In that first year, you will be generating only $240 more annually on that unit. But by year two you will collect $480 extra. And by year five, at $100 more a month, your income will grow by $1200 annually from that one property. Given regular occupancy, over 5 years you will have earned an additional $3600* from that one property, and by slowly increasing your asking rent by only $20 a year you limit the negative impact on your tenants.
*(Y1:$240 + Y2:$480 + Y3:$720 + Y4:$960 + Y5:$1200) = $3600
This post was originally published on Aug. 6, 2015 and updated on May 16, 2018
When I first became a landlord, I felt bad about raising rents, but as I became a seasoned landlord, Ive realized that raised rents is what keeps this business up with inflation. I now raise rent annually.
Good point Dave! Annual rent raises are the best way to avoid the guilt of a giant rent increase if one fails to do them regularly. Thanks for your insight on your experience.
Yes, but with no improvements, no new amenities, no security features, $75 month increase is difficult to swallow!
Rent increases may be a savings account for future property upgrades or it might be because property taxes increased, or simply to match the current market rates.
I didn’t get a cleaning deposit from my renter when the renter moved in. This individual was in a difficult time so I took payments over 14 months to cover the last month rent deposit that I required… Now I’m having trouble with the renter and am concerned about not having a cleaning deposit. I can see clearly there is already damage caused by the renter and would like some advice about if I can, and how I can require the payment of a deposit and the necessary forms, if any… Thank you
I would preform an inspection and point out any damage compared to the move-in condition. You can then ask the tenant to pay for the repairs since it is obviously caused by them during their tenancy. You typically cannot ask a tenant to pay for cleaning mid-term, unless the property is so dirty it is attracting vermin and unsafe.
The only way I think you can ask for a security deposit mid-term is to have the tenant sign a new lease agreement and include language that he needs to pay a security deposit. If the tenant refuses to sign than you can move forward with the move-out process. You can still ask the tenant to pay for cleaning and repairs after he has moved out, it might just be harder to collect from him.
We like to increase $25 a month at renewal on most homes. We find it is just enough to stay above cost increase. When they move out then we go for the record.

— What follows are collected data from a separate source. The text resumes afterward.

(* ===== verification/Digest.v ===== *)
(** * Payload digests (dhow-codec/src/blake3.rs)

    The crate's wrapper around the [blake3] hasher. *)

From S2P Require Import Prelude Primitives.

(** ** Definitions *)

Definition DIGEST_LEN : nat := 32.

Section blake3.
Context `{Blake3}.

(** [blake3_digest]: [copy_from_slice] panics when the lengths differ, which
    the 32-byte digest rules out. *)
Definition blake3_digest (data : list byte) : list byte := b3_hash data.

Record Blake3Hasher := { state : b3_hasher }.

(** [Blake3Hasher::new], [update] and [finalize] *)
Definition Blake3Hasher_new : Blake3Hasher := {| state := b3_new |}.

Definition update (h : Blake3Hasher) (data : list byte) : Blake3Hasher :=
  {| state := b3_update (state h) data |}.

Definition finalize (h : Blake3Hasher) : list byte := b3_finalize (state h).

End blake3.

(** ** Lemmas *)

Section laws.
Context `{Blake3Laws}.

Lemma length_blake3_digest data : length (blake3_digest data) = DIGEST_LEN.
Proof. apply b3_hash_length. Qed.

(** Hashing a payload piece by piece gives the digest of the whole. *)
Lemma hasher_streams chunks :
  finalize (foldl update Blake3Hasher_new chunks) = blake3_digest (concat chunks).
Proof.
  unfold blake3_digest. rewrite <- b3_streaming. unfold finalize. f_equal.
  enough (forall h, state (foldl update h chunks) = foldl b3_update (state h) chunks) as Hs
    by apply Hs.
  induction chunks as [|c chunks IH]; intros h; cbn; [done|]. by rewrite IH.
Qed.

End laws.

#[export] Hint Resolve length_blake3_digest : dhow.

This is a great system that I wish more landlords and managers would do. Good job!
Any updates for raising rent rates post COVID?
Although there is much debate whether this is the best timing for raising rents, there isn’t a federal law prohibiting it during COVID — But…, you may be under state or local rent control regulations that ban an increase or cap the amount. Check with your local housing authority or real estate board for specifics in your area. And be sure to familiarize yourself with how much notice is required before a rent increase can be imposed.